By John Gruber
WorkOS: APIs to ship SSO, SCIM, FGA, and User Management in minutes. Check out their launch week.
Corin Faife, writing for The Verge:
But in certain cases this can be skirted, as with one exploit that impersonates a trusted Bluetooth device already known to the user in order to connect to the phone, at which point the attacker can request or send data via Bluetooth. (The complexity of this attack makes it unlikely to affect regular people, but for a figure like the VP — who is undeniably a high-value target for foreign surveillance attempts — there’s a non-zero chance of falling victim. It also affects both Android and Apple devices, the latter of which Harris appears to use.) [...]
In total, the CVE Program, which tracks cybersecurity vulnerabilities, lists 459 current and historic vulnerabilities that mention Bluetooth, suggesting that Kamala Harris is right to be wary. There’s a simple way to mitigate all of these attacks — disabling Bluetooth, sticking to wired headphones — but doing so means swimming against the technological current, and maybe looking like you can’t afford AirPods.

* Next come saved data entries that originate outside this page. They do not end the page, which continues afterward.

(* ===== verification/Interfaces.v ===== *)
(** * What the pallet relies on

    The crates the pallet calls and that are not in the repository, as classes:
    the hash functions of [sp_core], the Dilithium library, FRAME's origins,
    account derivation and storage iteration, and the [Currency] interface of
    [pallet_balances].  The classes whose documented contract a theorem uses
    have a second class, suffixed [Ok], with that contract. *)

From S2P Require Import Prelude RustInt Scale Types.
Local Open Scope Z_scope.

(** ** Hashing: [sp_core] *)

Class Hashing := {
  blake2_256 : list Byte.byte → H256;
  sha2_256 : list Byte.byte → H256;
  keccak_256 : list Byte.byte → H256;
}.

(** [BlakeTwo256::hash_of(&x)]: the hash of the SCALE encoding of [x]. *)
Definition hash_of `{!Hashing} {A} (c : codec A) (x : A) : H256 := blake2_256 (enc c x).

(** Two different byte strings with the same hash. *)
Definition blake2_collision `{!Hashing} (x y : list Byte.byte) : Prop :=
  x ≠ y ∧ blake2_256 x = blake2_256 y.

(** ** Dilithium5: [pqcrypto_dilithium] *)

Class Pqc := {
  DetachedSignature : Type;
  PublicKey : Type;
  signature_from_bytes : list Byte.byte → option DetachedSignature;
  public_key_from_bytes : list Byte.byte → option PublicKey;
  verify_detached_signature : DetachedSignature → list Byte.byte → PublicKey → bool;
}.

(** ** FRAME *)

Class Frame (AccountId : Type) `{Countable AccountId} := {
  OriginFor : Type;
  (** [ensure_signed]: the signer, or [None] for [BadOrigin] *)
  ensure_signed_origin : OriginFor → option AccountId;
  (** [PalletId::into_account_truncating] *)
  into_account_truncating : array 8 → AccountId;
  (** [StorageMap::iter]: the entries in the order of the hashed keys *)
  storage_iter : ∀ {V}, gmap AccountId V → list (AccountId * V);
  (** the codec of [AccountId] *)
  scale_account : codec AccountId;
  (** the storage layer that [#[pallet::call]] puts around a dispatchable *)
  in_storage_layer : ∀ {S E A}, dispatch_m S E A → dispatch_m S E A;
}.

Class FrameOk (AccountId : Type) `{Frame AccountId} : Prop := {
  (** a storage layer commits a success and reverts an error *)
  storage_layer_commits {S E A} (m : dispatch_m S E A) s a s' :
    m s = (Ok a, s') → in_storage_layer m s = (Ok a, s');
  storage_layer_reverts {S E A} (m : dispatch_m S E A) s e s' :
    m s = (Err e, s') → in_storage_layer m s = (Err e, s);
  storage_layer_panics {S E A} (m : dispatch_m S E A) s s' :
    m s = (Panicked, s') → (in_storage_layer m s).1 = Panicked;
  (** iteration visits every entry exactly once *)
  storage_iter_perm {V} (m : gmap AccountId V) : storage_iter m ≡ₚ map_to_list m;
}.

(** ** [Currency] of [pallet_balances] *)

Inductive ExistenceRequirement := KeepAlive | AllowDeath.

Class Currency (AccountId : Type) := {
  Balances : Type;
  BalancesError : Type;
  free_balance : AccountId → Balances → Z;
  total_issuance : Balances → Z;
  existential_deposit : Z;
  transfer : AccountId → AccountId → Z → ExistenceRequirement →
             Balances → BalancesError + Balances;
  (** the new balances and the value of the positive imbalance *)
  deposit_creating : AccountId → Z → Balances → Balances * Z;
}.

Class CurrencyOk (AccountId : Type) `{Currency AccountId} : Prop := {
  free_balance_range a b : in_uint U128 (free_balance a b);
  (** a transfer moves the amount; [AllowDeath] lets the sender be reaped, in
      which case the remainder below the existential deposit is lost *)
  transfer_to from to v er b b' :
    transfer from to v er b = inr b' → from ≠ to →
    free_balance to b' = free_balance to b + v;
  transfer_from from to v er b b' :
    transfer from to v er b = inr b' → from ≠ to →
    v ≤ free_balance from b ∧
    (free_balance from b' = free_balance from b - v ∨
     er = AllowDeath ∧ free_balance from b - v < existential_deposit ∧
     free_balance from b' = 0);
  transfer_other from to v er b b' a :
    transfer from to v er b = inr b' → a ≠ from → a ≠ to →
    free_balance a b' = free_balance a b;
  transfer_self a v er b b' c :
    transfer a a v er b = inr b' → free_balance c b' = free_balance c b;
  transfer_issuance from to v er b b' :
    transfer from to v er b = inr b' → total_issuance b' ≤ total_issuance b;
  (** a deposit adds up to the amount to one account and to the issuance *)
  deposit_bounds a v b b' imb :
    deposit_creating a v b = (b', imb) → 0 ≤ v → 0 ≤ imb ≤ v;
  deposit_account a v b b' imb :
    deposit_creating a v b = (b', imb) → free_balance a b' = free_balance a b + imb;
  deposit_other a v b b' imb c :
    deposit_creating a v b = (b', imb) → c ≠ a → free_balance c b' = free_balance c b;
  deposit_issuance a v b b' imb :
    deposit_creating a v b = (b', imb) → total_issuance b' ≤ total_issuance b + imb;
  (** the deposit is the whole amount when the account exists or the amount
      can create it, and the balance does not overflow *)
  deposit_exact a v b b' imb :
    deposit_creating a v b = (b', imb) →
    0 ≤ v → 0 < free_balance a b ∨ existential_deposit ≤ v →
    free_balance a b + v < 2 ^ 128 → imb = v;
}.

(** A sender without reserved funds that is left below the existential deposit is
    reaped, and keeps nothing. *)
Class CurrencyReaps (AccountId : Type) `{Currency AccountId} : Prop := {
  transfer_reaps from to v b b' :
    transfer from to v AllowDeath b = inr b' → from ≠ to → 0 < v →
    free_balance from b - v < existential_deposit → free_balance from b' = 0;
}.

(** The issuance is the sum of all balances, so no account holds more. *)
Class CurrencyBooks (AccountId : Type) `{Currency AccountId} : Prop := {
  free_balance_issued a b : free_balance a b ≤ total_issuance b;
}.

Put another way, if Kamala Harris used wireless headphones, there is a chance — almost certainly a very small chance, but, we don’t know — that it could be taken advantage of by an adversary. If she uses wired headphones (and, presumably, disables Bluetooth on her iPhone), there’s no chance her phone can be exploited by a Bluetooth vulnerability.
@gruber Your note on the Harris/Bluetooth thing: most zero-days are now held closely by government and criminals. So there may be Bluetooth zero-days that are used very sparingly and haven’t yet been discovered. Harris’s time on the Senate Intelligence Committee might be a clue!
What we don’t know, she might.
★ Thursday, 9 December 2021